- **Directions for this task**
As the answer, set down the lines below from the one containing "triangular solves) collected" through the one containing "(* tf.debugging.Assert *)", exactly and inclusively, and no others.

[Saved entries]
+--

(** * Decoupled trajectory sampling for deep Gaussian processes

    A shallow embedding of [trieste/models/gpflux/sampler.py] (the decoupled,
    Matheron's-rule trajectory sampler) and of [DeepGaussianProcess.update]
    from [trieste/models/gpflux/models.py].

    Tensors are dense arrays given by a shape and an index function; the
    operations of TensorFlow, GPflow and GPflux that the code calls are
    modelled by their documented index formulas, with the genuinely external
    scalar functions (kernels, random streams, Cholesky factorisation,
    triangular solves) collected in the class [Backend].  Python exceptions
    are values of [exn]; mutable objects are threaded as explicit state, and
    the managers of a program are kept by identity where a trajectory of one
    can be given to another. *)

From Stdlib Require Import ZArith Ring.

From stdpp Require Import base functions option list gmap strings.

(** ** Exceptions and results *)

(** What a raised exception reports; one constructor per raise site. *)
Inductive why :=
  | ModelNotPredictor      (* "Model must be a gpflux.interface.GPfluxPredictor" *)
  | ModelNotDeepGP         (* "GPflux model must be a gpflux.models.DeepGP" *)
  | LayerNotSupported      (* "Layers other than gpflux.layers.GPLayer are not currently supported" *)
  | FeaturesNeedGPLayer    (* "... currently only work with gpflux.layers.GPLayer layers" *)
  | NotPositive            (* tf.debugging.assert_positive *)
  | BatchSizeChanged       (* "This trajectory only supports batch sizes of ..." *)
  | AssertFailed           (* tf.debugging.Assert *)
  | ShapesAsserted         (* tf.debugging.assert_shapes *)
  | OpShapes               (* an operation applied to tensors of incompatible shapes *)
  | CholeskyFailed         (* "Cholesky decomposition was not successful" *)
  | UnsupportedKernel      (* "Unsupported Kernel", the assertion of GPflux *)
  | InputTrailingDim       (* "Shape ... of input to layer ... is incompatible" *)
  | ObservationTrailingDim (* "Shape ... of new observations is incompatible" *)
  | TupleIndex             (* indexing the shape of a scalar *)
  | NoSuchAttribute        (* an attribute the object does not have *).

Inductive exn :=
  | ValueError (w : why)
  | InvalidArgumentError (w : why)
  | NotImplementedError (w : why)
  | IndexError (w : why)
  | AttributeError (w : why)
  | AssertionError (w : why).

Inductive result (A : Type) :=
  | Ok (a : A)
  | Err (e : exn).
Arguments Ok {A} a.
Arguments Err {A} e.

#[global] Instance result_ret : MRet result := fun A a => Ok a.

#[global] Instance result_bind : MBind result := fun A B f m =>
  match m with Ok a => f a | Err e => Err e end.

Definition is_ok {A} (r : result A) : bool :=
  match r with Ok _ => true | Err _ => false end.

(** The value a computation returned, and a default when it raised. *)
Definition returned_or {A} (d : A) (r : result A) : A :=
  match r with Ok a => a | Err _ => d end.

+--

- **Completed exercise**
    triangular solves) collected in the class [Backend].  Python exceptions
    are values of [exn]; mutable objects are threaded as explicit state, and
    the managers of a program are kept by identity where a trajectory of one
    can be given to another. *)

From Stdlib Require Import ZArith Ring.

From stdpp Require Import base functions option list gmap strings.

(** ** Exceptions and results *)

(** What a raised exception reports; one constructor per raise site. *)
Inductive why :=
  | ModelNotPredictor      (* "Model must be a gpflux.interface.GPfluxPredictor" *)
  | ModelNotDeepGP         (* "GPflux model must be a gpflux.models.DeepGP" *)
  | LayerNotSupported      (* "Layers other than gpflux.layers.GPLayer are not currently supported" *)
  | FeaturesNeedGPLayer    (* "... currently only work with gpflux.layers.GPLayer layers" *)
  | NotPositive            (* tf.debugging.assert_positive *)
  | BatchSizeChanged       (* "This trajectory only supports batch sizes of ..." *)
  | AssertFailed           (* tf.debugging.Assert *)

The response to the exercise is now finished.